### REQUIRED ACTION
State the number of lines in the listing that contain "webpackCli". No further words are expected.
-.-.-
(** The [progress] callback of [options] (lines 116-124), with the
    variables [rounds] and [progressCur] it reads and what
    [progressBar.complete] says after the tick; it yields the tick,
    whether a line feed is written, and the new [progressCur]. *)
Definition progress (rounds : nat) (progressCur : number) (complete : bool)
    (fraction : number) (msg : text) : tick * bool * number :=
  let msg := clip_message msg in
  let delta := minus (plus (of_rounds rounds) fraction) progressCur in
  ({| tick_delta := delta; tick_msg := msg |}, complete, plus progressCur delta).

End Progress.

(** An ASCII string as a text. *)
Definition of_string (s : string) : text :=
  map Ascii.N_of_ascii (String.list_ascii_of_string s).

(** *** Lines of a text, for the statements about [mktable] *)

(** The lines joined by line feeds. *)
Fixpoint join_lines (ls : list text) : text :=
  match ls with
  | [] => []
  | [l] => l
  | l :: ls' => l ++ LF :: join_lines ls'
  end.

(** The lines of a text: what stands between its line feeds. *)
Fixpoint split_lines (t : text) : list text :=
  match t with
  | [] => [[]]
  | c :: t' =>
      if (c =? LF)%N then [] :: split_lines t'
      else match split_lines t' with
           | l :: ls => (c :: l) :: ls
           | [] => [[c]]
           end
  end.

(** A line other than the first as [mktable] leaves it: indented if
    it starts with a unit that [.] matches. *)
Definition indent_line (l : text) : text :=
  match l with
  | [] => []
  | c :: _ => if is_line_terminator c then l else [space; space; space] ++ l
  end.

Definition indent_lines (ls : list text) : list text :=
  match ls with
  | [] => []
  | l :: ls' => ([space; space; space] ++ l) :: map indent_line ls'
  end.

End Text.

(** An action that differs by its constructor from every member of an
    explicit list is not in it. *)
Ltac absent :=
  let H := fresh "Hin" in
  intros H;
  repeat (apply elem_of_cons in H as [H|H]; [discriminate H|]);
  by apply elem_of_nil in H.

Lemma settled_bind {A B} (m : M A) (f : A -> M B) :
  settled (m ≫= f) =
    match settled m with
    | Resolved a => settled (f a)
    | Rejected e => Rejected e
    end.
Proof.
  destruct m as [t [a|e]]; cbn; [|reflexivity].
  destruct (f a); reflexivity.
Qed.

Lemma trace_bind {A B} (m : M A) (f : A -> M B) :
  trace (m ≫= f) =
    trace m ++ match settled m with
               | Resolved a => trace (f a)
               | Rejected e => []
               end.
Proof.
  destruct m as [t [a|e]]; cbn; [|by rewrite app_nil_r].
  destruct (f a); reflexivity.
Qed.

Section BuildFacts.

Variable JSON_parse : string -> option stats.
Variable opts : options.

Lemma bitand_flags (b1 b2 b3 b4 b5 : bool) :
  bitand (bitand (bitand (bitand (bitand (VBool true) (VBool b1)) (VBool b2))
                         (VBool b3)) (VBool b4)) (VBool b5)
  = VNumber (Z.b2z (b1 && b2 && b3 && b4 && b5)).
Proof. destruct b1, b2, b3, b4, b5; reflexivity. Qed.

(** What [Pass1] does and what it resolves with. *)
Lemma Pass1_unfold (w : run_world) :
  Pass1 opts w =
    (Stderr (OPass1Banner (env opts))
     :: (categories ≫= fun c =>
           [Glob (ext_of c); Lint c (proc_of c) (lr_files (lint_of w c))])
     ++ [Stderr (OLintTable (map (mkstat w) categories));
         Stderr (OLintDetails (all_findings w))],
     Resolved (VNumber (Z.b2z (lint_passed w)))).
Proof.
  unfold Pass1, doLint, lint_passed, categories. cbn.
  rewrite bitand_flags. do 3 f_equal. rewrite !andb_true_r, !andb_assoc. reflexivity.
Qed.

Lemma lint_passed_spec (w : run_world) :
  lint_passed w = true <-> forall c, lr_passed (lint_of w c) = true.
Proof.
  unfold lint_passed. rewrite forallb_forall. split.
  - intros H c. apply H. destruct c; cbn; tauto.
  - intros H c _. apply H.
Qed.



(** [Pass2] when the output does not parse. *)
Lemma Pass2_garbled (w : run_world) :
  JSON_parse (bundler_stdout w) = None ->
  Pass2 JSON_parse opts w =
    ([Stderr (OPass2Banner (env opts)); WriteFile wpcFile; Stderr OExecBundler;
      Spawn ([webpackCli; "--config"; wpcFile; "--json"]
             ++ (if debug opts then ["--debug"] else []));
      Unlink wpcFile; Stderr (OParseError (bundler_stdout w))],
     Rejected (ThrownString (bundler_stdout w))).
Proof.
  intros H. unfold Pass2, spawnWebpack. rewrite H. reflexivity.
Qed.

(** [Pass2] when the output parses. *)
Lemma Pass2_parsed (w : run_world) (st : stats) :
  JSON_parse (bundler_stdout w) = Some st ->
  settled (Pass2 JSON_parse opts w) = Resolved (VBool (clean st))
  /\ Forall (fun a => of_Pass2 a = true) (trace (Pass2 JSON_parse opts w))
  /\ Stderr (OParseError (bundler_stdout w)) ∉ trace (Pass2 JSON_parse opts w).
Proof.
  intros H. unfold clean, Pass2, spawnWebpack. rewrite H.
  destruct (bundler_code w =? 0); cbn;
    destruct (st_errors st), (st_warnings st); cbn;
    (split; [reflexivity | split; [repeat constructor | absent]]).
Qed.

(** How [singleRun] settles, and the value of [passed] at its end. *)
Lemma singleRun_passed_settled (w : run_world) :
  settled (singleRun_passed JSON_parse opts w) =
    if lint_passed w then
      match JSON_parse (bundler_stdout w) with
      | Some st => Resolved (VBool (clean st))
      | None => Rejected (ThrownString (bundler_stdout w))
      end
    else Resolved (VNumber 0).
Proof.
  unfold singleRun_passed. rewrite settled_bind, Pass1_unfold. cbn [settled snd].
  destruct (lint_passed w); cbn [Z.b2z truthy Z.eqb negb]; rewrite settled_bind.
  - destruct (JSON_parse (bundler_stdout w)) as [st|] eqn:E.
    + destruct (Pass2_parsed w st E) as [-> _].
      rewrite settled_bind. destruct (beep opts), (clean st); reflexivity.
    + rewrite (Pass2_garbled w E). reflexivity.
  - destruct (beep opts); reflexivity.
Qed.

Lemma singleRun_settled (w : run_world) :
  settled (singleRun JSON_parse opts w) =
    match settled (singleRun_passed JSON_parse opts w) with
    | Resolved _ => Resolved VUndefined
    | Rejected e => Rejected e
    end.
Proof.
  unfold singleRun. rewrite settled_bind.
  destruct (settled (singleRun_passed JSON_parse opts w)); reflexivity.
Qed.

Lemma singleRun_trace (w : run_world) :
  trace (singleRun JSON_parse opts w) = trace (singleRun_passed JSON_parse opts w).
Proof.
  unfold singleRun. rewrite trace_bind.
  destruct (settled (singleRun_passed JSON_parse opts w)); apply app_nil_r.
Qed.


Lemma singleRun_passed_trace (w : run_world) :
  trace (singleRun_passed JSON_parse opts w) =
    trace (Pass1 opts w)
    ++ (if lint_passed w then trace (Pass2 JSON_parse opts w) else [])
    ++ match settled (singleRun_passed JSON_parse opts w) with
       | Resolved v =>
           if beep opts
           then [Beep (if truthy v then BeepTimes 1 else BeepIntervals [0; 100; 500])]
           else []
       | Rejected _ => []
       end.
Proof.
  rewrite singleRun_passed_settled.
  unfold singleRun_passed. rewrite trace_bind. f_equal.
  rewrite Pass1_unfold. cbn [settled snd].
  destruct (lint_passed w); cbn [Z.b2z truthy Z.eqb negb]; rewrite trace_bind.
  - f_equal. destruct (JSON_parse (bundler_stdout w)) as [st|] eqn:E.
    + destruct (Pass2_parsed w st E) as [-> _].
      destruct (beep opts), (clean st); reflexivity.
    + rewrite (Pass2_garbled w E). reflexivity.
  - destruct (beep opts); reflexivity.
Qed.

(** Neither pass writes a "files changed" summary or the idle banner. *)
Lemma singleRun_writes (w : run_world) :
  summaries (trace (singleRun JSON_parse opts w)) = []
  /\ Stderr OIdle ∉ trace (singleRun JSON_parse opts w).
Proof.
  rewrite singleRun_trace, singleRun_passed_trace, singleRun_passed_settled.
  rewrite Pass1_unfold. unfold Pass2, spawnWebpack.
  destruct (lint_passed w), (JSON_parse (bundler_stdout w)) as [st|],
    (bundler_code w =? 0), (beep opts); cbn;
    try (destruct (st_errors st), (st_warnings st); cbn);
    (split; [reflexivity | absent]).
Qed.

(** The only rejection of a run carries the bundler's output. *)
Lemma singleRun_rejected (w : run_world) (e : thrown) :
  settled (singleRun JSON_parse opts w) = Rejected e ->
  lint_passed w = true
  /\ JSON_parse (bundler_stdout w) = None
  /\ e = ThrownString (bundler_stdout w).
Proof.
  rewrite singleRun_settled, singleRun_passed_settled.
  destruct (lint_passed w); [|discriminate].
  destruct (JSON_parse (bundler_stdout w)); [discriminate|].
  intros [= <-]. auto.
Qed.

End BuildFacts.

(** From here on [singleRun] is reasoned about through the lemmas above
    (closed instances are still evaluated). *)
#[global] Opaque singleRun.

(** Three runs on the sample inputs. *)
Example clean_run_passes :
  settled (singleRun_passed sample_parse sample_options clean_world)
  = Resolved (VBool true)
  /\ last (trace (singleRun sample_parse sample_options clean_world))
     = Some (Beep (BeepTimes 1)).
Proof. by vm_compute. Qed.

Example failing_lint_run_stops :
  singleRun sample_parse sample_options failing_lint_world
  = ([Stderr (OPass1Banner "development");
      Glob "*.js"; Lint JS "eslint" ["src/app.js"];
      Glob "*.html"; Lint HTML "htmlhint" [];
      Glob "*.css"; Lint CSS "stylelint" [];
      Glob "*.yaml"; Lint YAML "jsyaml" [];
      Glob "*.json"; Lint JSON "jsonlint" [];
      Stderr (OLintTable [(JS, 1, 1); (HTML, 0, 0); (CSS, 0, 0);
                          (YAML, 0, 0); (JSON, 0, 0)]%nat);
      Stderr (OLintDetails [one_finding]);
      Beep (BeepIntervals [0; 100; 500])],
     Resolved VUndefined).
Proof. by vm_compute. Qed.

Example garbled_run_is_rejected :
  singleRun sample_parse sample_options garbled_world
  = ([Stderr (OPass1Banner "development");
      Glob "*.js"; Lint JS "eslint" [];
      Glob "*.html"; Lint HTML "htmlhint" [];
      Glob "*.css"; Lint CSS "stylelint" [];
      Glob "*.yaml"; Lint YAML "jsyaml" [];
      Glob "*.json"; Lint JSON "jsonlint" [];
      Stderr (OLintTable [(JS, 0, 0); (HTML, 0, 0); (CSS, 0, 0);
                          (YAML, 0, 0); (JSON, 0, 0)]%nat);
      Stderr (OLintDetails []);
      Stderr (OPass2Banner "development");
      WriteFile wpcFile; Stderr OExecBundler;
      Spawn [webpackCli; "--config"; wpcFile; "--json"];
      Unlink wpcFile; Stderr (OParseError "not json")],
     Rejected (ThrownString "not json")).
Proof. by vm_compute. Qed.

(** ** Properties of the passes *)

(** C6. A lint pass calls the linters of all five categories, in the
    order JS, HTML, CSS, YAML, JSON, whatever each of them answers, and
    resolves with the bitwise AND of the five answers taken as 0 or 1:
    a value that is truthy exactly when every category passed. *)
Theorem Pass1_runs_every_linter (opts : options) (w : run_world) :
  linters_called (trace (Pass1 opts w)) = [JS; HTML; CSS; YAML; JSON]
  /\ settled (Pass1 opts w) =
       Resolved (VNumber
         (fold_left (fun acc c => Z.land acc (Z.b2z (lr_passed (lint_of w c))))
                    categories 1))
  /\ (forall v, settled (Pass1 opts w) = Resolved v ->
        truthy v = forallb (fun c => lr_passed (lint_of w c)) categories).
Proof.
  rewrite Pass1_unfold. split; [reflexivity|].
  assert (Hland : fold_left (fun acc c => Z.land acc (Z.b2z (lr_passed (lint_of w c))))
                    categories 1 = Z.b2z (lint_passed w)).
  { unfold lint_passed, categories. cbn [fold_left forallb].
    destruct (lr_passed (lint_of w JS)), (lr_passed (lint_of w HTML)),
      (lr_passed (lint_of w CSS)), (lr_passed (lint_of w YAML)),
      (lr_passed (lint_of w JSON)); reflexivity. }
  split.
  - cbn [settled snd]. by rewrite Hland.
  - intros v [= <-]. fold (lint_passed w). by destruct (lint_passed w).
Qed.



(** C2, as the code has it. [singleRun] resolves with [undefined]
    whenever it resolves, so no boolean is returned. The pass/fail
    flag it ends with (its variable [passed], which selects the beep)
    is [true] exactly when every linter passed and the bundler's
    output parses to a report with no error and no warning; it is the
    number 0 when a linter failed and [false] when the report has an
    error or a warning; when the output does not parse the run is
    rejected and leaves no flag. *)
Theorem singleRun_pass_flag
    (JSON_parse : string -> option stats) (opts : options) (w : run_world) :
  (settled (singleRun_passed JSON_parse opts w) = Resolved (VBool true) <->
     (forall c, lr_passed (lint_of w c) = true)
     /\ exists st, JSON_parse (bundler_stdout w) = Some st
                   /\ st_errors st = [] /\ st_warnings st = [])
  /\ settled (singleRun_passed JSON_parse opts w) =
       (if lint_passed w then
          match JSON_parse (bundler_stdout w) with
          | Some st => Resolved (VBool (clean st))
          | None => Rejected (ThrownString (bundler_stdout w))
          end
        else Resolved (VNumber 0))
  /\ settled (singleRun JSON_parse opts w) =
       match settled (singleRun_passed JSON_parse opts w) with
       | Resolved _ => Resolved VUndefined
       | Rejected e => Rejected e
       end.
Proof.
  split; [|split; [apply singleRun_passed_settled | apply singleRun_settled]].
  rewrite singleRun_passed_settled, <- lint_passed_spec.
  destruct (lint_passed w).
  - destruct (JSON_parse (bundler_stdout w)) as [st|].
    + unfold clean. split.
      * intros [= H]. split; [reflexivity|]. exists st.
        destruct (st_errors st), (st_warnings st); try discriminate. auto.
      * intros [_ (st' & [= <-] & -> & ->)]. reflexivity.
    + split; [discriminate|]. intros [_ (st' & [=] & _)].
  - split; [discriminate|]. intros [[=] _].
Qed.

(** C2, as stated, fails: with every category clean and a clean report
    [singleRun] resolves with [undefined], not with [true]; and with
    output that does not parse it returns no value at all. *)
Lemma singleRun_returns_no_boolean :
  lint_passed clean_world = true
  /\ sample_parse (bundler_stdout clean_world) = Some clean_stats
  /\ settled (singleRun sample_parse sample_options clean_world) = Resolved VUndefined
  /\ settled (singleRun sample_parse sample_options clean_world) <> Resolved (VBool true)
  /\ ~ (exists v, settled (singleRun sample_parse sample_options garbled_world)
                  = Resolved v).
Proof.
  repeat split; try by vm_compute.
  intros [v Hv]. vm_compute in Hv. discriminate.
Qed.
(* ===== verification/_CoqProject ===== *)
-Q . S2P
Prelude.v
GoStrings.v
GoFloat.v
NMApi.v
HadoopConf.v
Quantity.v
Action.v
Conflict.v
Detection.v
RuleCheck.v
Topology.v
Cgroup.v
NMOperator.v
Qos.v
Adaptive.v
ProjectFile.v
ProjectQuota.v
K8sResource.v
Ginit.v
YarnPort.v
YarnDisks.v
Silence.v
DiskQuota.v
Notify.v
Predict.v
Online.v
CgroupStore.v
Checkers.v
Lighthouse.v
LighthousePlugin.v
Alarm.v
YarnClient.v
QosManager.v
Config.v
HealthConfig.v
NodeStore.v
NetIO.v
OuterMetrics.v
Cpi.v
YarnMetrics.v
Mountpoint.v
NodeManager.v
HealthManager.v
Pmu.v
PerfStore.v
MetricsExport.v
OuterExport.v
Checkpoint.v
QosLife.v
NotifyLife.v
Server.v
ReverseProxy.v
CgroupFiles.v
ProjectIO.v
NMStart.v
Lemma Split_app_sep c w s :
  string_free c w -> Split (w ++ String c s) c = w :: Split s c.
Proof.
  induction w as [|d w IH]; simpl; intros Hw.
  - by rewrite Ascii.eqb_refl.
  - destruct Hw as [Hd Hw]. destruct (Ascii.eqb_spec d c); [done|].
    by rewrite IH.
Qed.

(** [Split] inverts [Join] on words without the separator. *)
Lemma Split_Join c l :
  l <> [] -> Forall (string_free c) l -> Split (Join l (String c "")) c = l.
Proof.
  intros Hl HF. induction HF as [|w l Hw HF IH]; [done|].
  destruct l as [|w' l].
  - simpl. by apply Split_free.
  - change (Join (w :: w' :: l) (String c "")) with (w ++ String c (Join (w' :: l) (String c ""))).
    rewrite Split_app_sep by done. by rewrite IH.
Qed.

Lemma print_digits_free c fuel n acc :
  (forall d, 0 <= d < 10 -> digit_char d <> c) ->
  string_free c acc -> string_free c (print_digits fuel n acc).
Proof.
  intros Hc. revert n acc.
  induction fuel as [|f IH]; intros n acc Ha; cbn [print_digits]; [done|].
  pose proof (Z.mod_pos_bound n 10 ltac:(lia)).
  destruct (_ =? 0); [|apply IH]; cbn [string_free]; auto.
Qed.

Lemma Itoa_free c z :
  c <> "-"%char -> (forall d, 0 <= d < 10 -> digit_char d <> c) -> string_free c (Itoa z).
Proof.
  intros H1 H2. unfold Itoa, print_nonneg.
  destruct (z <? 0); cbn [string_free]; [split; [done|]|]; by apply print_digits_free.
Qed.

Lemma digit_char_not c :
  char_digit c = None -> forall d, 0 <= d < 10 -> digit_char d <> c.
Proof. intros H d Hd E. subst. by rewrite char_digit_char in H. Qed.

(** [sets.String]: inserting into the sorted list of its members; [List] is
    that list. *)
Fixpoint set_insert (x : string) (l : list string) : list string :=
  match l with
  | [] => [x]
  | y :: l' =>
      match String.compare x y with
      | Lt => x :: l
      | Eq => l
      | Gt => y :: set_insert x l'
      end
  end.

Definition set_of_list (l : list string) : list string := fold_left (fun s x => set_insert x s) l [].

Lemma elem_of_set_insert x l y : y ∈ set_insert x l <-> y = x \/ y ∈ l.
Proof.
  induction l as [|z l IH]; simpl; [by rewrite elem_of_cons|].
  destruct (String.compare x z) eqn:E; rewrite ?elem_of_cons, ?IH, ?elem_of_cons; try tauto.
  apply String.compare_eq_iff in E. subst. tauto.
Qed.

Lemma elem_of_set_of_list l y : y ∈ set_of_list l <-> y ∈ l.
Proof.
  unfold set_of_list. cut (forall s, y ∈ fold_left (fun s x => set_insert x s) l s <-> y ∈ s \/ y ∈ l).
  { intros H. rewrite H, elem_of_nil. tauto. }
  induction l as [|x l IH]; intros s; simpl; [rewrite elem_of_nil; tauto|].
  rewrite IH, elem_of_set_insert, elem_of_cons. tauto.
Qed.

(** [strings.Index] for a separator of one byte: the text before and after the
    first occurrence, or [None] where Go returns -1. *)
Fixpoint cut_byte (s : string) (sep : ascii) : option (string * string) :=
  match s with
  | EmptyString => None
  | String c s' =>
      if Ascii.eqb c sep then Some ("", s')
      else match cut_byte s' sep with
           | Some (a, b) => Some (String c a, b)
           | None => None
           end
  end.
-.-.-
### EXERCISE ANSWER
2